What Did the Rapper Who Inspired James Franco's Character in "Spring Breakers" Think of the Movie?

What Did the Rapper Who Inspired James Franco's Character in "Spring Breakers" Think of the Movie?

Spring Breakers was released to a wave of mostly positive criticism last week, although some were less enthused. The film plays with a lot of heavy, controversial material, poking at (and, arguably, indulging in) issues of race, sexism, sexuality and our fascination with violence. Whether or not it is saying something about these issues—as opposed to using them for box-office bait—has been a central point of contention surrounding the film.

Another controversy regarding the film was James Franco's character, Alien. Initially, rapper Riff Raff claimed to have been the inspiration for Allen, a caucasian rapper with a penchant for flashy clothing. Franco denied it, claiming that his character was instead modeled on an obscure Florida street rapper named Dangeruss, whom the actor had, in fact, shadowed to prepare for his role.

But even Dangeruss, who we interviewed earlier this year, had to admit that Franco's appearance seemed at least inspired by Riff Raff: "See, the way James’ appearance is in the movie, you can’t really dispute that that’s kind of Riff Raff’s style. He got the braids, I got big dumb dreads. Dreads is a lion in the jungle type shit. He had braids, which is like a deer."

At the time, we were struck by what Dangeruss described as Spring Breakers' director Harmony Korine's motivation for basing Franco on Dangeruss: "He said he was looking for that authentic—he kept using the word, authentic—he didn’t want a fake version. He wanted the real deal, he saw the tattoos, he saw the people that was in the videos with me, and he could tell that it was 100 percent real."

We already know that RiFF RAFF isn't terribly ecstatic about Spring Breakers, so we decided to get Dangeruss' side of the story. Warning: This interview contains spoilers, as well as a few casual N-bombs from a Caucasian.

Interview by David Drake (@somanyshrimp)

What was your first reaction to the film?
I saw it twice. I liked it better the second time I saw it. The first time I was a little throwed off. I didn’t think it was a bad movie, I was just throwed off by some of the parts, man. It was weird. It was a weird movie, man, but it was a good movie. I enjoyed it.

I heard a lot of bad reviews about it before I went and saw it, but that was before it really came out nationwide. Now I’m hearing a lot of good reviews about it. Definitely a different kind of movie. I liked it. I’ve been getting a lot of feedback on it. Like I said, it wasn’t based on my life exactly. It was an inspiration-thing, me being a gangster type of dude.

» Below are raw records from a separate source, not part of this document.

Lemma Later_wsOnMessage (data : option JuliaResponse.t) (now : Z) (b : Bridge) :
  Later b (wsOnMessage data now b).
Proof.
  unfold wsOnMessage. destruct data as [m |]; [| apply Later_log].
  destruct (String.eqb (JuliaResponse.type m) "heartbeat");
    [apply Later_frame; reflexivity |].
  eapply Later_trans; [| apply Later_emit].
  destruct (JsMap.get (JuliaResponse.id m) (pendingRequests b)) as [pr |];
    [| apply Later_refl].
  assert (H2 : Later b
                 (set_pendingRequests
                    (JsMap.delete (JuliaResponse.id m)
                       (pendingRequests
                          match PendingRequest.timeout pr with
                          | Some h => clearTimeout h b
                          | None => b
                          end))
                    match PendingRequest.timeout pr with
                    | Some h => clearTimeout h b
                    | None => b
                    end)).
  { destruct (PendingRequest.timeout pr); apply Later_frame; reflexivity. }
  destruct (truthyOptString (JuliaResponse.error m));
    (eapply Later_trans; [exact H2 | apply Later_settle]).
Qed.

Lemma Later_correlatorStep (len : CommandObj.t -> N) (b : Bridge)
  (ev : CorrelatorEvent) :
  Later b (correlatorStep len b ev).
Proof.
  destruct ev as [commandId command data | h | data now].
  - destruct (correlatorStep_send len commandId command data b) as [-> | ->];
      [apply Later_refl | apply executor_spec].
  - cbn [correlatorStep].
    destruct (find (fun t => Nat.eqb (handle t) h) (timers b)) as [t |];
      [| apply Later_refl].
    destruct (callback t); try apply Later_refl.
    eapply Later_trans; [| apply Later_onCommandTimeout].
    destruct (repeating t); [apply Later_refl | apply Later_clearTimeout].
  - apply Later_wsOnMessage.
Qed.

Lemma Later_correlatorSteps (len : CommandObj.t -> N)
  (events : list CorrelatorEvent) :
  forall b, Later b (fold_left (correlatorStep len) events b).
Proof.
  induction events as [| ev rest IH]; intros b; cbn [fold_left];
    [apply Later_refl |].
  eapply Later_trans; [apply Later_correlatorStep | apply IH].
Qed.

(** What [fireTimer] does for the deadline timer of a command is the
    [CeDeadline] step. *)
Lemma fireTimer_deadline (len : CommandObj.t -> N) (h : TimerId) (now : Z)
  (commandId command : string) (p : PromiseId) (ms : Q) (b : Bridge) :
  find (fun t => Nat.eqb (handle t) h) (timers b)
  = Some (mkTimer h (CommandTimeout commandId command p) ms false) ->
  fireTimer h now b = Ret (correlatorStep len b (CeDeadline h)) tt.
Proof.
  intros H. unfold fireTimer. cbn [correlatorStep]. rewrite H. reflexivity.
Qed.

I was throwed off by him sucking on them guns, though. They shouldn’t have did that to the nigga, man. That’s cold. Him suckin’ them guns like a dick. That shit there was crazy. I was like this nigga here is trippin’.

When Alien first bails the characters out of jail and tells his story, it sounded like he was telling your story.
Yeah they took that part from my life and used it. He was like, "I had a hard life, and I rap and I got a song called 'Hanging with the Dope Boys,' check it out on YouTube." It was an amazing fucking plug. That was a hell of a plug for me. But that part right there definitely seemed like it took me and incorporated it. 

Do you feel like the film was trying to be authentic? Did it succeed?
I feel like it was trying to be authentic to an extent. It did touch that authentic feel. It still wasn’t like where-I-come-from authentic. The way he looked, the way he acted was a little different. But the way he was living was more authentic. It seemed like... where I come from, man—you see me in the movie, I wasn’t in there majorly, but when you seen us in the game room, shooting pool and all that, that’s me. That’s where I’m from. 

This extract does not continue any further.